Master Tintin originates on Zipang, where it is published in compiled form by the Saikyō Graphic Arts Alliance and serialized in the SGAA's monthly magazine, Saikyō Dash. The serialized segments also appear, two months after initial publication on Zipang, in the Tomodachi-based adventure anthology Action Ace Magazine, and simultaneously in Standard translation in New Avalon's Afternoon Extra.
The comic chronicles the adventures of the eponymous Master Tintin, a youthful-seeming martial artist who wanders a nameless setting that is assumed[by whom?] to be a fictionalized pre-industrial Earth. Ostensibly employed (by whom is never disclosed) as a kind of proto-investigative journalist, Tintin's main vocation in life seems to be stumbling into various types of trouble and running afoul of nefarious forces, whom he is obligated, by circumstance and a never-explicitly-stated but clear moral standing, to thwart.
The difficulties he faces range from the mundane (criminal conspiracies plotting to steal large amounts of money) to the extraordinary (criminal conspiracies plotting to murder the setting's legendary hero and use the resulting confusion to take over the world) to the outright supernatural (criminal conspiracies plotting to murder the setting's legendary hero and, in that figure's absence, bring about a cosmic doomsday scenario). Against all of them, he uses some combination of quick thinking, physical intrepidity, and moral determination to save the day.
Main article: List of Adventures of Master Tintin characters
Tintin - The hero of the story, Tintin appears to be a boy in his late teens (he is often called "boy reporter Tintin" by other characters), but, paradoxically, he is also widely respected as a master martial artist. Exactly what martial art he is a master of, and how he achieved that standing at his young age, are never explored in great detail, but he seems to be highly adept at empty-handed self-defense and the use of various weapons similar to those found in pop culture accounts of ancient China (staves, spears, various kinds of swords, etc.). He also appears to practice a philosophy of general non-violence, but he is no pacifist and will not hesitate to act in self-defense or the defense of others (an approach described by one of his companions as "start nothing, finish everything").
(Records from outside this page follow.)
(** * SingleLinkedList: a shallow embedding of single-linked-list.h

    The container is a chain of heap nodes hanging off a sentinel [head_]
    that is a member of the list object.  Nodes are addressed by raw
    pointers, several list objects live in one address space, and
    [operator=] compares object addresses, so the embedding keeps an
    explicit store and threads it through every member function. *)

From Stdlib Require Import ZArith NArith Lia.
From Stdlib Require PrimFloat.
From stdpp Require Import base tactics option list numbers gmap.

Open Scope Z_scope.

(** ** Addresses and [size_t] *)

(** A [Node*]; [nullptr] is address zero. *)
Abbreviation loc := N (only parsing).

Definition nullptr : loc := 0%N.

(** [size_t] is a 64-bit unsigned integer: arithmetic wraps modulo [2^64]. *)
Definition SIZE_MAX : Z := 2 ^ 64 - 1.

Definition size_t (z : Z) : Z := z mod 2 ^ 64.

Section SingleLinkedList.

(** The element type, the value a value-initialised [Type] has (the
    sentinel is built by [Node()]), and the element's [==] and [<]. *)
Context {T : Type}.
Variable Type_default : T.
Variable Type_eq : T → T → bool.
Variable Type_lt : T → T → bool.

(** ** Data model *)

(** [struct Node { Type value; Node* next_node = nullptr; }] *)
Record Node := mkNode { value : T; next_node : loc }.

(** The store.  [nodes] holds every live [Node] by its address, both the
    heap nodes made by [new Node] and the [head_] member of every live list
    object; [size_] holds the [size_] member of every live list object, by
    the object's address. *)
Record Store := mkStore {
  nodes : gmap N Node;
  size_ : gmap N Z
}.

(** [&head_] for the list object at [this]: [head_] is the first member. *)
Definition head_ (this : loc) : loc := this.

(** [BasicIterator<ValueType>]: one pointer.  [Iterator] and
    [ConstIterator] differ only in the constness of the reference they
    hand out, so both are this record. *)
Record BasicIterator := Iterator { node_ : loc }.

(** [BasicIterator() = default], with [Node* node_ = nullptr]. *)
Definition BasicIterator_default : BasicIterator := Iterator nullptr.

(** ** Outcomes and the store monad *)

(** A call returns normally with a value and a store, leaves by
    [std::bad_alloc] (with the store as it is when [new] throws), has
    undefined behaviour (a null or dangling pointer is dereferenced or
    deleted), or is cut off because the loop fuel ran out. *)
Inductive result (A : Type) : Type :=
  | Ok (a : A) (s : Store)
  | Throw (s : Store)
  | Undefined
  | OutOfFuel.
Arguments Ok {A} a s.
Arguments Throw {A} s.
Arguments Undefined {A}.
Arguments OutOfFuel {A}.

Definition M (A : Type) : Type := Store → result A.

Definition ret {A} (a : A) : M A := λ s, Ok a s.

Definition bind {A B} (m : M A) (k : A → M B) : M B :=
  λ s, match m s with
       | Ok a s' => k a s'
       | Throw s' => Throw s'
       | Undefined => Undefined
       | OutOfFuel => OutOfFuel
       end.

Local Notation "'do' x <- m ; k" := (bind m (λ x, k))
  (at level 10, x name, m at level 100, k at level 200,
   format "'[v' 'do'  x  <-  m ; '/' k ']'").
Local Notation "'run' m ; k" := (bind m (λ _, k))
  (at level 10, m at level 100, k at level 200,
   format "'[v' 'run'  m ; '/' k ']'").

Definition out_of_fuel {A} : M A := λ _, OutOfFuel.

(** ** Memory primitives *)

(** [operator new] for one [Node]: the address it hands out, or [None]
    when it throws.  Any allocator will do as long as what it returns is
    unused, not null and an address. *)
Variable operator_new : Store → option N.

(** [p->next_node] *)
Definition load_next (p : loc) : M loc :=
  λ s, match nodes s !! p with
       | Some n => Ok (next_node n) s
       | None => Undefined
       end.

(** [p->value] *)
Definition load_value (p : loc) : M T :=
  λ s, match nodes s !! p with
       | Some n => Ok (value n) s
       | None => Undefined
       end.

(** [p->next_node = q] *)
Definition store_next (p q : loc) : M unit :=
  λ s, match nodes s !! p with
       | Some n =>
           Ok tt (mkStore (<[p := mkNode (value n) q]> (nodes s)) (size_ s))
       | None => Undefined
       end.

(** [new Node(val, next)] *)
Definition new_Node (val : T) (next : loc) : M loc :=
  λ s, match operator_new s with
       | Some a =>
           Ok a (mkStore (<[a := mkNode val next]> (nodes s)) (size_ s))
       | None => Throw s
       end.

(** [delete p]; deleting [nullptr] does nothing. *)
Definition delete_Node (p : loc) : M unit :=
  λ s, if decide (p = nullptr) then Ok tt s
       else match nodes s !! p with
            | Some _ => Ok tt (mkStore (delete p (nodes s)) (size_ s))
            | None => Undefined
            end.

(** [this->size_] read and written. *)
Definition load_size (this : loc) : M Z :=
  λ s, match size_ s !! this with
       | Some z => Ok z s
       | None => Undefined
       end.

Definition store_size (this : loc) (z : Z) : M unit :=
  λ s, match size_ s !! this with
       | Some _ => Ok tt (mkStore (nodes s) (<[this := z]> (size_ s)))
       | None => Undefined
       end.

(** [++size_] / [size_++] and [--size_] / [size_--], results unused. *)
Definition incr_size (this : loc) : M unit :=
  do sz <- load_size this; store_size this (size_t (sz + 1)).

Definition decr_size (this : loc) : M unit :=
  do sz <- load_size this; store_size this (size_t (sz - 1)).

(** ** BasicIterator *)

(** [operator==] and [operator!=]: the pointers are compared. *)
Definition iter_eq (a b : BasicIterator) : bool := (node_ a =? node_ b)%N.

Definition iter_ne (a b : BasicIterator) : bool := negb (node_ a =? node_ b)%N.

(** [operator++()]: [node_ = node_->next_node]. *)
Definition iter_incr (it : BasicIterator) : M BasicIterator :=
  do nxt <- load_next (node_ it); ret (Iterator nxt).

(** [operator*()]: [node_->value]. *)
Definition iter_deref (it : BasicIterator) : M T := load_value (node_ it).

(** ** SingleLinkedList *)

(** The member initialisers [head_ = Node()] and [size_ = 0]; this is all
    the default constructor does. *)
Definition SingleLinkedList_default (this : loc) : M unit :=
  λ s, Ok tt (mkStore (<[head_ this := mkNode Type_default nullptr]> (nodes s))
                      (<[this := 0]> (size_ s))).

Definition before_begin (this : loc) : BasicIterator := Iterator (head_ this).

Definition cbefore_begin (this : loc) : BasicIterator := Iterator (head_ this).

Definition begin (this : loc) : M BasicIterator :=
  do first <- load_next (head_ this); ret (Iterator first).

Definition cbegin (this : loc) : M BasicIterator :=
  do first <- load_next (head_ this); ret (Iterator first).

Definition end_ (this : loc) : BasicIterator := Iterator nullptr.

Definition cend (this : loc) : BasicIterator := Iterator nullptr.

Definition InsertAfter (this : loc) (pos : BasicIterator) (val : T)
  : M BasicIterator :=
  let pos_node := node_ pos in
  do nxt <- load_next pos_node;
  do new_node <- new_Node val nxt;
  run store_next pos_node new_node;
  run incr_size this;
  ret (Iterator new_node).

Definition PopFront (this : loc) : M unit :=
  do next <- load_next (head_ this);
  do after <- load_next next;
  run store_next (head_ this) after;
  run decr_size this;
  delete_Node next.

Definition EraseAfter (this : loc) (pos : BasicIterator) : M BasicIterator :=
  do node_to_delete <- load_next (node_ pos);
  do after <- load_next node_to_delete;
  run store_next (node_ pos) after;
  run delete_Node node_to_delete;
  run decr_size this;
  do now_next <- load_next (node_ pos);
  ret (Iterator now_next).

Definition GetSize (this : loc) : M Z := load_size this.

Definition IsEmpty (this : loc) : M bool :=
  do sz <- load_size this; ret (sz <=? 0).

Definition PushFront (this : loc) (val : T) : M unit :=
  do nxt <- load_next (head_ this);
  do new_node <- new_Node val nxt;
  run store_next (head_ this) new_node;
  incr_size this.

(** [while (size_ > 0) { ... size_--; }]: one unit of fuel per turn. *)
Fixpoint Clear_loop (fuel : nat) (this : loc) : M unit :=
  do sz <- load_size this;
  if 0 <? sz then
    match fuel with
    | O => out_of_fuel
    | S fuel' =>
        do first <- load_next (head_ this);
        do next <- load_next first;
        run delete_Node first;
        run store_next (head_ this) next;
        run decr_size this;
        Clear_loop fuel' this
    end
  else ret tt.

(** The loop counts [size_] down to zero, so [size_] turns are enough. *)
Definition Clear (this : loc) : M unit :=
  do sz <- load_size this; Clear_loop (Z.to_nat sz) this.

(** [~SingleLinkedList()]: [Clear()], then the members go away with the
    object. *)
Definition SingleLinkedList_dtor (this : loc) : M unit :=
  run Clear this;
  λ s, Ok tt (mkStore (delete (head_ this) (nodes s)) (delete this (size_ s))).

(** [swap]: each [std::swap] reads both sides and writes them back crossed. *)
Definition swap (this other : loc) : M unit :=
  do a <- load_next (head_ this);
  do b <- load_next (head_ other);
  run store_next (head_ this) b;
  run store_next (head_ other) a;
  do m <- load_size this;
  do n <- load_size other;
  run store_size this n;
  store_size other m.

(** *** Construction from a range *)

(** [std::vector<Type> temp(begin, end)] for the iterator kinds the
    constructors pass in.  The vector's own buffer is a Rocq list and is
    not charged to the node allocator. *)
Class ForwardRange (I : Type) := vector_ctor : nat → I → I → M (list T).

(** Iterators of a [std::initializer_list<Type>]: pointers into its array. *)
Record ArrayPtr := mkArrayPtr { arr : list T; idx : nat }.

Definition il_begin (values : list T) : ArrayPtr := mkArrayPtr values 0.

Definition il_end (values : list T) : ArrayPtr :=
  mkArrayPtr values (length values).

#[global] Instance ArrayPtr_range : ForwardRange ArrayPtr :=
  λ _ first last,
    ret (take (idx last - idx first)%nat (drop (idx first) (arr first))).

(** Over list iterators the vector is filled by walking [first] up to
    [last]. *)
Fixpoint copy_range (fuel : nat) (first last : BasicIterator) : M (list T) :=
  if iter_ne first last then
    match fuel with
    | O => out_of_fuel
    | S fuel' =>
        do v <- iter_deref first;
        do nxt <- iter_incr first;
        do rest <- copy_range fuel' nxt last;
        ret (v :: rest)
    end
  else ret [].

#[global] Instance BasicIterator_range : ForwardRange BasicIterator :=
  copy_range.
Slim and below average height, Tintin is often underestimated by the villains of the stories, a factor which he doesn't hesitate to exploit. He is of ambiguous ethnicity (like most characters in the comic), but is one of the few blond characters and is often described by others as being a foreigner. It is a recurring plot point that he is a stranger in the lands where his adventures take place, and people often remark on how well he speaks the local language. When asked what his country is, he says only that it's far away.
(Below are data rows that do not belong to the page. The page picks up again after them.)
Lemma padding_never_shrinks_witness :
  padding 0 (bounds 1000 500)
    (F64.div (F64.of_int 10) (F64.of_int 100)) = Rect 0 0 1100 550 /\
  padding 0 (bounds 1000 500)
    (F64.div (F64.of_int 0) (F64.of_int 100)) = bounds 1000 500.
Proof.
  split; [reflexivity|].
  refine (proj2 (proj2 (padding_never_shrinks 0 1000 500 0 zero_Processor
                          _ _ _ _ eq_refl)) eq_refl).
  - vm_compute. split; discriminate.
  - vm_compute. split; discriminate.
  - lia.
Defined.

(** When the canvas is at least as large as the source, the offset
    computed by [centered] places the source inside the canvas, and the
    margins on opposite sides differ by at most one pixel. *)
Theorem centered_offset_inside (sw sh dw dh : Z) :
  0 <= sw <= dw -> dw <= 2 ^ 61 -> 0 <= sh <= dh -> dh <= 2 ^ 61 ->
  let r := centered (bounds sw sh) (bounds dw dh) in
  0 <= X (Min r) /\ X (Min r) + sw <= dw /\
  0 <= Y (Min r) /\ Y (Min r) + sh <= dh /\
  -1 <= (dw - (X (Min r) + sw)) - X (Min r) <= 1 /\
  -1 <= (dh - (Y (Min r) + sh)) - Y (Min r) <= 1.
Proof.
  intros Hsw Hdw Hsh Hdh r. subst r.
  rewrite (centered_corners sw sh dw dh) by lia. cbn [X Y Min].
  rewrite !Z.quot_div_nonneg by lia. Z.div_mod_to_equations. lia.
Qed.

Lemma centered_offset_inside_witness :
  X (Min (centered (bounds 1001 500) (bounds 1920 1080))) = 460 /\
  Y (Min (centered (bounds 1001 500) (bounds 1920 1080))) = 290 /\
  460 + 1001 <= 1920.
Proof.
  pose proof (centered_offset_inside 1001 500 1920 1080
                ltac:(lia) ltac:(lia) ltac:(lia) ltac:(lia))
    as (_ & H & _).
  split; [reflexivity|]. split; [reflexivity|]. exact H.
Defined.

(** The rectangle [centered] returns is larger than the source, but it
    never cuts the picture: every pixel of the canvas that lies under the
    source placed at the offset is inside the rectangle. *)
Theorem centered_covers_source (sw sh dw dh x y : Z) :
  0 <= sw <= 2 ^ 61 -> 0 <= sh <= 2 ^ 61 ->
  0 <= dw <= 2 ^ 61 -> 0 <= dh <= 2 ^ 61 ->
  let r := centered (bounds sw sh) (bounds dw dh) in
  0 <= x < dw -> 0 <= y < dh ->
  X (Min r) <= x < X (Min r) + sw -> Y (Min r) <= y < Y (Min r) + sh ->
  X (Min r) <= x < X (Max r) /\ Y (Min r) <= y < Y (Max r).
Proof.
  intros Hsw Hsh Hdw Hdh r. subst r.
  rewrite (centered_corners sw sh dw dh) by lia. cbn [X Y Min Max].
  rewrite !Z.quot_div_nonneg by lia. intros Hx Hy Hsx Hsy.
  Z.div_mod_to_equations. lia.
Qed.

Lemma centered_covers_source_witness :
  let r := centered (bounds 1000 500) (bounds 1000 1000) in
  X (Min r) <= 999 < X (Max r) /\ Y (Min r) <= 749 < Y (Max r).
Proof.
  apply (centered_covers_source 1000 500 1000 1000 999 749);
    try lia; vm_compute; (split; [discriminate | reflexivity]).
Defined.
Friendly and polite, Tintin has a polarizing personality. People are either charmed by his open, cheerful nature, or assume it's a front for some devious nature and dislike him at once (usually the latter are people who are themselves devious and underhanded in some way). Despite his pleasant demeanor, he is relentless in pursuit of his goals, and so persistent that his enemies sometimes liken him to a demon or other unkillable supernatural monster.
Like many people in the world where his adventures are set, Tintin appears to have superhuman/metapsionic powers, but his abilities are unique even relatively. Many natives of the setting are metapsionic elementalists, capable of manipulating one of the four "classical" elements through directed movement and concentration (i.e., specialized martial arts techniques); Tintin, however, appears to be generally telekinetic, and to possess the ability to perform occasional feats of superhuman strength and agility. (See Jedi controversy below.) Early in his adventures, this often led him to be taken for a legendary hero with the power to control all the elements, until he actually met that individual and started traveling with him.
Snowy - Tintin's faithful companion, Snowy is one of the many chimerical animals who appear in the Adventures setting. In this case, Snowy is a polar bear dog, which unsurprisingly is an animal that combines features of a polar bear and a dog. He has the stature, physical power, and forelimbs of a polar bear, but his head and hindquarters appear (except in scale) more akin to those of a Labrador retriever. So enormous that his master can and does put a saddle on him and ride him, Snowy is completely dedicated to Tintin's safety, but he is easily distracted and has an occasionally unfortunate fondness for plum wine.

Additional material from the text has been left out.